Records provided ▸
■ ■ ■ ■

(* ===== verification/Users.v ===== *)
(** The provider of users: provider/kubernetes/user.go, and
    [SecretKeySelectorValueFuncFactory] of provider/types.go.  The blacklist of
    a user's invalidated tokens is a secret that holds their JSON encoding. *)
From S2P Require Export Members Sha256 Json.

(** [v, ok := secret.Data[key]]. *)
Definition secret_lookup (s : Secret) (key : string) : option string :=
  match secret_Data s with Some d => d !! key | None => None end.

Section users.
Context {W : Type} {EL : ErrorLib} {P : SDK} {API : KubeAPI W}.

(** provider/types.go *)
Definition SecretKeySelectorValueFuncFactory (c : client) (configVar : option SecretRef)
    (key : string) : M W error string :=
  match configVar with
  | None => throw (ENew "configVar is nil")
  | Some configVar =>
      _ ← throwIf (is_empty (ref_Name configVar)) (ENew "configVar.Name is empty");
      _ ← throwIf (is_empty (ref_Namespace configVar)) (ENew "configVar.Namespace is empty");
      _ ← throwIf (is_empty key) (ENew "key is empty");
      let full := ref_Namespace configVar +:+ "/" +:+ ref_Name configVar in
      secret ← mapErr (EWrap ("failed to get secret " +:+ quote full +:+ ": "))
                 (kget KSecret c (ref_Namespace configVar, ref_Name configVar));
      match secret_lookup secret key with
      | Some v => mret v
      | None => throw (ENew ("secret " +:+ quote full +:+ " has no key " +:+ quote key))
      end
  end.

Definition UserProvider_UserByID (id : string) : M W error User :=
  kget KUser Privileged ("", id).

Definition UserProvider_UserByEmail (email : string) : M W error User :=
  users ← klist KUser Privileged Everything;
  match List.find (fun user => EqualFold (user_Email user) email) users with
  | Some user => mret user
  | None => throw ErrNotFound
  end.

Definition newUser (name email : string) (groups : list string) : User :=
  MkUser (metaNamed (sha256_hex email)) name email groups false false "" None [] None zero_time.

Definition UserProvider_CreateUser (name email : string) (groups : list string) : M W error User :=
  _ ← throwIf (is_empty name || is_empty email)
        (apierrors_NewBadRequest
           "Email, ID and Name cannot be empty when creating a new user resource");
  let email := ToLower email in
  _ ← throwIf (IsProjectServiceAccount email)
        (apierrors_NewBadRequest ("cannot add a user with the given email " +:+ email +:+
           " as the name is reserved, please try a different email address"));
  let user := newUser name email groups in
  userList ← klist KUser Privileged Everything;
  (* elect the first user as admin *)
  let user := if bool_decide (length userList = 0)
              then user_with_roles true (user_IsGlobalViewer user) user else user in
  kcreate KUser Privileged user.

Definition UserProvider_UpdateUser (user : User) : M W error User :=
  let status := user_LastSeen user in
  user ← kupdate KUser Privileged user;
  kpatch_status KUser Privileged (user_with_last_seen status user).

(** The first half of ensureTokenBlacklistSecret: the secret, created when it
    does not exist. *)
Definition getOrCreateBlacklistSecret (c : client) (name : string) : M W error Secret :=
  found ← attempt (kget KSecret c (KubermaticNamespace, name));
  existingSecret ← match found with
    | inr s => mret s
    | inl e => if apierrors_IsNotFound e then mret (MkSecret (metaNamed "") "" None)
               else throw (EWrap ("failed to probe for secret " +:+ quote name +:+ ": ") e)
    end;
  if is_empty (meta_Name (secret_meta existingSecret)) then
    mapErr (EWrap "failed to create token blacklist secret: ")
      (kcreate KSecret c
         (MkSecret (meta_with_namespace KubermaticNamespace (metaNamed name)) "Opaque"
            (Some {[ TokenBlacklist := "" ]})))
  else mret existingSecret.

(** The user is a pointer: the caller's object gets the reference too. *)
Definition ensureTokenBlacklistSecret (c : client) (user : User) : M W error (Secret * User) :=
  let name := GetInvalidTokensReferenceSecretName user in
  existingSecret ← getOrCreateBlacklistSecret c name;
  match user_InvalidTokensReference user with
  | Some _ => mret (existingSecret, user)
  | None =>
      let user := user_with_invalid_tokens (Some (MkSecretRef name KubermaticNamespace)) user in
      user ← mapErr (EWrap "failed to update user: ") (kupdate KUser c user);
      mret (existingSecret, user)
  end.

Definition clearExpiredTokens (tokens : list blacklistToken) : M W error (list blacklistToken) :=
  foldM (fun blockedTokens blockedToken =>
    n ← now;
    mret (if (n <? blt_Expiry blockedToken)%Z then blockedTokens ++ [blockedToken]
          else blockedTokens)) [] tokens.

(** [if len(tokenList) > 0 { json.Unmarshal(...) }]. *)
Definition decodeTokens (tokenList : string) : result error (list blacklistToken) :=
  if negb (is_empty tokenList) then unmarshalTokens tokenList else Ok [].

■ ■ ■ ■

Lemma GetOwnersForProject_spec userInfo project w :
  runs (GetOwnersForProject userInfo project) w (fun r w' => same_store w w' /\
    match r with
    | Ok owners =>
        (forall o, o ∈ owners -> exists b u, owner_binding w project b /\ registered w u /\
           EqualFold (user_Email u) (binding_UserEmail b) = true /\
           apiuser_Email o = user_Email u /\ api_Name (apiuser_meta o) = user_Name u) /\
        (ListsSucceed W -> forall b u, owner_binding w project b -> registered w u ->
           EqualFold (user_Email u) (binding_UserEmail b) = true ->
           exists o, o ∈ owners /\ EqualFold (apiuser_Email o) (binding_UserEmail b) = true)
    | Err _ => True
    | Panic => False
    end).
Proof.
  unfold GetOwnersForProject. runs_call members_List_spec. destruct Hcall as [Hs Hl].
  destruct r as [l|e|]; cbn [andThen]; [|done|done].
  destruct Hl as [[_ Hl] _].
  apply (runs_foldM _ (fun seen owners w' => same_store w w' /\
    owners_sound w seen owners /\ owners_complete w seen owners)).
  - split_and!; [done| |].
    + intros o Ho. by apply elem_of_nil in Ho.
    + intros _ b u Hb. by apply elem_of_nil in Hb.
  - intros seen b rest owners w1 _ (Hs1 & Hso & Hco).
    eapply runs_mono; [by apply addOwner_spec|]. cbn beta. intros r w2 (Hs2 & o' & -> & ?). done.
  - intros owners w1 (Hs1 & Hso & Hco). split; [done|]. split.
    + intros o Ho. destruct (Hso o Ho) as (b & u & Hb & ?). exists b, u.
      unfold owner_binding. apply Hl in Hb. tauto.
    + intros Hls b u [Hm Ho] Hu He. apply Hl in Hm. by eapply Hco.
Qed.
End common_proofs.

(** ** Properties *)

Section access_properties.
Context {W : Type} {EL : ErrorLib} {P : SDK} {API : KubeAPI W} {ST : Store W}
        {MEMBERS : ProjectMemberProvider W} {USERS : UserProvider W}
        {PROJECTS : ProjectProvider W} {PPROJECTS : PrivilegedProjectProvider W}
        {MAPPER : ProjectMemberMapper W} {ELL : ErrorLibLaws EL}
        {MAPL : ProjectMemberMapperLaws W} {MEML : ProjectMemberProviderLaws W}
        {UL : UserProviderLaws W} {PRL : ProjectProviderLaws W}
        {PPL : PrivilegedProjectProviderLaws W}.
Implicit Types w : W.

■ ■ ■ ■

Work instructions ▸ I'd like the lines above from the one with "Panic => False" up to and including the one with "Implicit Types w : W." copied exactly, with no other lines.

Reply ▸
    | Panic => False
    end).
Proof.
  unfold GetOwnersForProject. runs_call members_List_spec. destruct Hcall as [Hs Hl].
  destruct r as [l|e|]; cbn [andThen]; [|done|done].
  destruct Hl as [[_ Hl] _].
  apply (runs_foldM _ (fun seen owners w' => same_store w w' /\
    owners_sound w seen owners /\ owners_complete w seen owners)).
  - split_and!; [done| |].
    + intros o Ho. by apply elem_of_nil in Ho.
    + intros _ b u Hb. by apply elem_of_nil in Hb.
  - intros seen b rest owners w1 _ (Hs1 & Hso & Hco).
    eapply runs_mono; [by apply addOwner_spec|]. cbn beta. intros r w2 (Hs2 & o' & -> & ?). done.
  - intros owners w1 (Hs1 & Hso & Hco). split; [done|]. split.
    + intros o Ho. destruct (Hso o Ho) as (b & u & Hb & ?). exists b, u.
      unfold owner_binding. apply Hl in Hb. tauto.
    + intros Hls b u [Hm Ho] Hu He. apply Hl in Hm. by eapply Hco.
Qed.
End common_proofs.

(** ** Properties *)

Section access_properties.
Context {W : Type} {EL : ErrorLib} {P : SDK} {API : KubeAPI W} {ST : Store W}
        {MEMBERS : ProjectMemberProvider W} {USERS : UserProvider W}
        {PROJECTS : ProjectProvider W} {PPROJECTS : PrivilegedProjectProvider W}
        {MAPPER : ProjectMemberMapper W} {ELL : ErrorLibLaws EL}
        {MAPL : ProjectMemberMapperLaws W} {MEML : ProjectMemberProviderLaws W}
        {UL : UserProviderLaws W} {PRL : ProjectProviderLaws W}
        {PPL : PrivilegedProjectProviderLaws W}.
Implicit Types w : W.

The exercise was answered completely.